Objective: To undertake a five year follow up of a cohort of women and children delivered by forceps or vacuum extractor in a randomised controlled study.
Design: Follow up of a randomised controlled trial.
Setting: District general hospital in the West Midlands.
Population: Follow up questionnaires were sent to 306 of the 313 women originally recruited at the North Staffordshire Hospital to a randomised controlled study comparing forceps and vacuum extractor for assisted delivery. Two hundred and twenty-eight women responded (74.5%) and all were included in the study; forceps (n = 115) and vacuum extractor (n = 113).
Main outcome measures: Bowel and urinary dysfunction, child vision assessment, and child development.

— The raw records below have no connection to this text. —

(** * Addicted dashboard: price and supply fetchers, dashboard updater

    A shallow embedding of the two JavaScript sources of the repository,
    the server-side data service ([getWeedPrice], [getTokenSupply],
    [getMintBurnEvents], [getPackDistribution]) and the browser script
    ([fetchWeedPrice], [fetchWeedSupply], [updateDashboard]), followed by
    the properties of their request / response / error-handling contract.

    JavaScript values are an inductive type, numbers are IEEE-754 binary64
    values ([spec_float] at precision 53), exceptions and the console are
    threaded through a small reader/state/exception monad, the network and
    the locale-dependent parts of the host are fields of a [Host] record,
    and the DOM is a finite map from element ids to text contents. *)

From Stdlib Require Import ZArith NArith String Ascii List Bool Lia.
From Stdlib Require Import Floats.SpecFloat.
From stdpp Require Import base option list gmap strings.

#[local] Set Warnings "-register-all".

Import ListNotations.
Local Open Scope string_scope.
Local Open Scope Z_scope.

(* ===================================================================== *)
(** * JavaScript numbers *)
(* ===================================================================== *)

Module Number.

(** A JavaScript Number: a binary64 value with a single NaN. *)
Definition Num : Type := spec_float.

Definition prec : Z := 53.
Definition emax : Z := 1024.

Definition NaN : Num := S754_nan.

(** The Number nearest to an integer (round to nearest, ties to even):
    the value of an integer literal such as [240000000]. *)
Definition of_Z (z : Z) : Num := binary_normalize prec emax z 0 false.

(** The Number nearest to [(-1)^neg * m * 10^e10], the value of a decimal
    literal with digits [m] and decimal exponent [e10]. *)
Definition of_decimal (neg : bool) (m : N) (e10 : Z) : Num :=
  match m with
  | N0 => S754_zero neg
  | Npos p =>
      match e10 with
      | Zneg k =>
          SFdiv prec emax (S754_finite neg p 0)
                (S754_finite false (Pos.pow 10 k) 0)
      | _ => binary_normalize prec emax
               (cond_Zopp neg (Zpos p * 10 ^ e10)) 0 false
      end
  end.

Definition is_NaN (x : Num) : bool :=
  match x with S754_nan => true | _ => false end.

(** [0 < x] on Numbers. *)
Definition is_positive (x : Num) : bool := SFltb (S754_zero false) x.

(** [|x| < 10^21], the range in which [toFixed] prints fixed notation. *)
Definition below_1e21 (x : Num) : bool :=
  match x with
  | S754_zero _ => true
  | S754_finite _ m e =>
      match e with
      | Zneg k => (Zpos m <? 10 ^ 21 * Zpos (Pos.pow 2 k))
      | _ => (Zpos m * 2 ^ e <? 10 ^ 21)
      end
  | _ => false
  end.

End Number.
Export Number.

(* ===================================================================== *)
(** * Decimal digits *)
(* ===================================================================== *)

Module Digits.

Definition digit_char (d : N) : ascii := ascii_of_N (48 + d).

Definition is_digit (c : ascii) : bool :=
  let n := N_of_ascii c in ((48 <=? n) && (n <=? 57))%N.

Definition digit_val (c : ascii) : N := (N_of_ascii c - 48)%N.

(** Decimal digits of [n], most significant first, prepended to [acc];
    [fuel] bounds the number of digits produced. *)
Fixpoint digits_go (fuel : nat) (n : N) (acc : list ascii) : list ascii :=
  match fuel with
  | O => acc
  | S fuel' =>
      let acc' := digit_char (n mod 10) :: acc in
      if (n / 10 =? 0)%N then acc' else digits_go fuel' (n / 10) acc'
  end.

(** The decimal representation of [n] ("0" for zero). *)
Definition digits (n : N) : list ascii :=
  digits_go (S (N.to_nat (N.size n))) n [].

Definition Z_to_string (z : Z) : string :=
  match z with
  | Zneg p => String "-" (string_of_list_ascii (digits (Npos p)))
  | _ => string_of_list_ascii (digits (Z.to_N z))
  end.

(** Value of a digit sequence read most significant first. *)
Fixpoint digits_value (acc : N) (ds : list ascii) : N :=
  match ds with
  | [] => acc
  | c :: ds' => digits_value (10 * acc + digit_val c)%N ds'
  end.
(** X1: a click keeps the sum of the ammunition plus the number of
    interceptors in flight: either nothing changes, or one interceptor is
    appended, built from the chosen battery to the click with speed 400, and
    the ammunition sums to one less.  A click below the playable band, or in
    a status other than PLAYING, changes nothing.  No click changes the
    status, the score, the round, the cities, the batteries, the enemies or
    the blasts. *)
Theorem click_trades_ammo_for_interceptor (x y : Q) (a : App) :
  (sumZ (ammo (hooks (handleCanvasClick x y a)))
   + Z.of_nat (length (interceptors (stateRef (handleCanvasClick x y a)))))%Z
    = (sumZ (ammo (hooks a)) + Z.of_nat (length (interceptors (stateRef a))))%Z /\
  (interceptors (stateRef (handleCanvasClick x y a)) = interceptors (stateRef a)
   \/ exists m,
        interceptors (stateRef (handleCanvasClick x y a))
          = interceptors (stateRef a) ++ [m] /\
        InterceptorMissile.target m = Point.mk x y /\
        InterceptorMissile.pos m = InterceptorMissile.start m /\
        InterceptorMissile.speed m = 400 /\
        sumZ (ammo (hooks (handleCanvasClick x y a))) = (sumZ (ammo (hooks a)) - 1)%Z) /\
  (status (hooks a) <> PLAYING \/ height (stateRef a) - 60 < y ->
     handleCanvasClick x y a = a) /\
  status (hooks (handleCanvasClick x y a)) = status (hooks a) /\
  score (hooks (handleCanvasClick x y a)) = score (hooks a) /\
  round (hooks (handleCanvasClick x y a)) = round (hooks a) /\
  cities (hooks (handleCanvasClick x y a)) = cities (hooks a) /\
  batteries (hooks (handleCanvasClick x y a)) = batteries (hooks a) /\
  enemies (stateRef (handleCanvasClick x y a)) = enemies (stateRef a) /\
  explosions (stateRef (handleCanvasClick x y a)) = explosions (stateRef a).
Proof.
  destruct (handleCanvasClick_cases x y a)
    as [Hsame | (i & Hi & Hsel & Hs & Hy & Hpos & Hfire)].
  - rewrite Hsame. repeat split; auto.
  - assert (Hsum : sumZ (decrement i (ammo (hooks a))) = (sumZ (ammo (hooks a)) - 1)%Z)
      by (apply sumZ_decrement, nth_positive_inside, Hpos).
    rewrite Hfire. cbn [hooks stateRef setAmmo pushInterceptor ammo interceptors
                        status score round cities batteries enemies explosions].
    split; [rewrite Hsum, length_app; simpl; lia|].
    split; [right; eexists; repeat split; exact Hsum|].
    split; [|repeat split].
    intros [Hns | Hlow]; [contradiction | lra].
Qed.

Lemma click_trades_ammo_for_interceptor_witness :
  handleCanvasClick 10 590 centreOnlyApp = centreOnlyApp.
Proof.
  refine (proj1 (proj2 (proj2 (click_trades_ammo_for_interceptor 10 590 centreOnlyApp)))
                (or_intror _)).
  reflexivity.
Defined.

(** X2: a frame in a status other than PLAYING and ROUND_END records its
    timestamp and changes nothing else, a click in such a status changes
    nothing, and the win/loss effect changes nothing in any status other
    than PLAYING: START, GAME_OVER and WIN are left only by [startGame]. *)
Theorem idle_statuses_are_frozen `{MathLib} (time : Q) (d : Dice) (x y : Q) (a : App) :
  status (hooks a) <> PLAYING -> status (hooks a) <> ROUND_END ->
  loop time d a =
    {| hooks := hooks a;
       stateRef :=
         {| enemies := enemies (stateRef a);
            interceptors := interceptors (stateRef a);
            explosions := explosions (stateRef a);
            lastTime := time;
            spawnTimer := spawnTimer (stateRef a);
            enemiesToSpawn := enemiesToSpawn (stateRef a);
            enemiesDestroyed := enemiesDestroyed (stateRef a);
            roundActive := roundActive (stateRef a);
            width := width (stateRef a); height := height (stateRef a) |} |} /\
  handleCanvasClick x y a = a /\
  hooks (commit (loop time d a)) = hooks a /\
  commit a = a.
Proof.
  intros Hp Hr.
  assert (Hloop : loop time d a =
    {| hooks := hooks a;
       stateRef :=
         {| enemies := enemies (stateRef a);
            interceptors := interceptors (stateRef a);
            explosions := explosions (stateRef a);
            lastTime := time;
            spawnTimer := spawnTimer (stateRef a);
            enemiesToSpawn := enemiesToSpawn (stateRef a);
            enemiesDestroyed := enemiesDestroyed (stateRef a);
            roundActive := roundActive (stateRef a);
            width := width (stateRef a); height := height (stateRef a) |} |}).
  { unfold loop. destruct (status (hooks a)); try contradiction; reflexivity. }
  assert (Heff : winLossEffect (hooks a) = hooks a).
  { unfold winLossEffect. destruct (status (hooks a)); try contradiction; reflexivity. }
  split; [exact Hloop|]. split; [|split].
  - unfold handleCanvasClick. destruct (status (hooks a)); try contradiction; reflexivity.
  - rewrite Hloop. exact Heff.
  - destruct a as [h s]. unfold commit. cbn [hooks stateRef] in *. now rewrite Heff.
Qed.

Lemma idle_statuses_are_frozen_witness :
  handleCanvasClick 10 100 initialApp = initialApp /\
  hooks (commit (@loop IntegerSqrt 16 someDice initialApp)) = hooks initialApp.
Proof.
  destruct (@idle_statuses_are_frozen IntegerSqrt 16 someDice 10 100 initialApp)
    as (_ & Hclick & Hframe & _); [discriminate | discriminate |].
  split; [exact Hclick | exact Hframe].
Defined.

(** X3: an interceptor leaves from the point that enemy rockets aimed at its
    battery fly to: for a click that battery [i] answers, the start of the
    new interceptor is the end point of a rocket built by the spawning block
    for the target index [i + 6], on the same canvas. *)
Theorem interceptor_leaves_from_rocket_end_point (x y : Q) (a : App) (i : nat)
    (speed : Q) (r : Random) :
  status (hooks a) = PLAYING -> y <= height (stateRef a) - 60 ->
  bestBattery a x = Some i ->
  exists m,
    interceptors (stateRef (handleCanvasClick x y a))
      = interceptors (stateRef a) ++ [m] /\
    InterceptorMissile.start m
      = EnemyRocket.end_
          (EnemyRocket.new (width (stateRef a)) (height (stateRef a))
                           (targetXOf (width (stateRef a)) (i + 6)) (i + 6) speed r).
Proof.
  intros Hs Hy Hsel. rewrite (handleCanvasClick_playing a x y Hs Hy), Hsel.
  destruct (bestBattery_canFire a x i Hsel) as [_ Hi].
  eexists. split; [reflexivity|].
  destruct i as [|[|[|i]]]; try lia; reflexivity.
Qed.

Lemma interceptor_leaves_from_rocket_end_point_witness :
  exists m,
    interceptors (stateRef (handleCanvasClick 10 100 centreOnlyApp)) = [m] /\
    InterceptorMissile.start m
      = EnemyRocket.end_ (EnemyRocket.new 800 600 (targetXOf 800 7) 7 50 half).
Proof.
  refine (interceptor_leaves_from_rocket_end_point 10 100 centreOnlyApp 1 50 half
            eq_refl _ eq_refl).
  apply Qle_bool_iff. reflexivity.
Defined.

(** ** Invariants of the runs *)

Lemma spawn_cases (snap : Hooks) (dt : Q) (d : Dice) (s : StateRef) :
  (enemies (spawn snap dt d s) = enemies s /\
   enemiesToSpawn (spawn snap dt d s) = enemiesToSpawn s) \/
  (status snap = PLAYING /\ (0 < enemiesToSpawn s)%Z /\
   In (drawnTarget snap d) (availableTargets (cities snap) (batteries snap)) /\
   enemies (spawn snap dt d s)
     = enemies s ++ [EnemyRocket.new (width s) (height s)
                       (targetXOf (width s) (drawnTarget snap d))
                       (drawnTarget snap d)
                       (inject_Z (40 + round snap * 10)) (launch d)] /\
   enemiesToSpawn (spawn snap dt d s) = (enemiesToSpawn s - 1)%Z).
Proof.
  unfold spawn.
  destruct (GameStatus_eqb (status snap) PLAYING) eqn:Hs; [|now left].
  destruct (Z.ltb_spec 0 (enemiesToSpawn s)) as [Hn|Hn]; [|now left].
  cbn [andb]. destruct (Qle_bool (spawnTimer s - dt) 0); [|now left].
  destruct (Nat.ltb_spec 0 (length (availableTargets (cities snap) (batteries snap))))
    as [Hlen|Hlen]; [|now left].
  right. apply GameStatus_eqb_eq in Hs. repeat split; trivial.
  unfold drawnTarget. apply nth_In. now apply floorIndex_lt.
Qed.

Lemma spawn_idle (snap : Hooks) (dt : Q) (d : Dice) (s : StateRef) :
  status snap <> PLAYING -> spawn snap dt d s = s.
Proof.
  intro Hs. unfold spawn.
  destruct (GameStatus_eqb (status snap) PLAYING) eqn:E; [|reflexivity].
  apply GameStatus_eqb_eq in E. contradiction.
Qed.

Lemma array_set_length_inside {A : Type} (hole : A) (l : list A) (i : nat) (v : A) :
  (i < length l)%nat -> length (array_set hole l i v) = length l.
Proof. intro Hi. now destruct (array_set_inside hole l i v v Hi). Qed.

(** A write of [false] never turns an entry to true, in range or past the
    end, where the holes read as false. *)
Lemma array_set_false_mono (l : list bool) (i j : nat) :
  nth j (array_set false l i false) false = true -> nth j l false = true.
Proof.
  unfold array_set. destruct (Nat.ltb_spec i (length l)) as [Hi|Hi].
  - destruct (Nat.eq_dec j i) as [->|Hne].
    + destruct (array_set_inside false l i false false Hi) as (_ & Hnth & _).
      unfold array_set in Hnth. destruct (Nat.ltb_spec i (length l)); [|lia].
      rewrite Hnth. discriminate.
    + destruct (array_set_inside false l i false false Hi) as (_ & _ & Hother).
      unfold array_set in Hother. destruct (Nat.ltb_spec i (length l)); [|lia].
      now rewrite (Hother j Hne).
  - intro Hnth. destruct (Nat.lt_ge_cases j (length l)) as [Hj|Hj].
    + now rewrite app_nth1 in Hnth by exact Hj.
    + rewrite app_nth2 in Hnth by exact Hj. exfalso.
      assert (Hall : forall k, nth k (repeat false (i - length l) ++ [false]) false = false).
      { intro k. induction (i - length l)%nat as [|n IHn] in k |- *; simpl.
        - destruct k as [|[|k]]; reflexivity.
        - destruct k; [reflexivity|apply IHn]. }
      rewrite Hall in Hnth. discriminate.
Qed.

Results: Maternal adverse symptoms at long term follow up were relatively common. Urinary incontinence of various severity was reported by 47%, bowel habit urgency was reported by 44% (98/225), and loss of bowel control 'sometimes' or 'frequently' by 20% of women (46/226). No significant differences between instruments were found in terms of either bowel or urinary dysfunction. Overall, 13% (20/158) of children were noted to have visual problems. There was no significant difference in visual function between the two groups: ventouse 11/86 (12.8%), compared with forceps 9/72 (12.5%); odds ratio 0.97, 95% CI 0.38-2.50. Of the 20 children with visual problems, a family history was known in 18, and 17/18 (94%) had a positive family history for visual problems. No significant differences in child development were found between the two groups.
Conclusions: There is no evidence to suggest that at five years after delivery use of the ventouse or forceps has specific maternal or child benefits or side effects.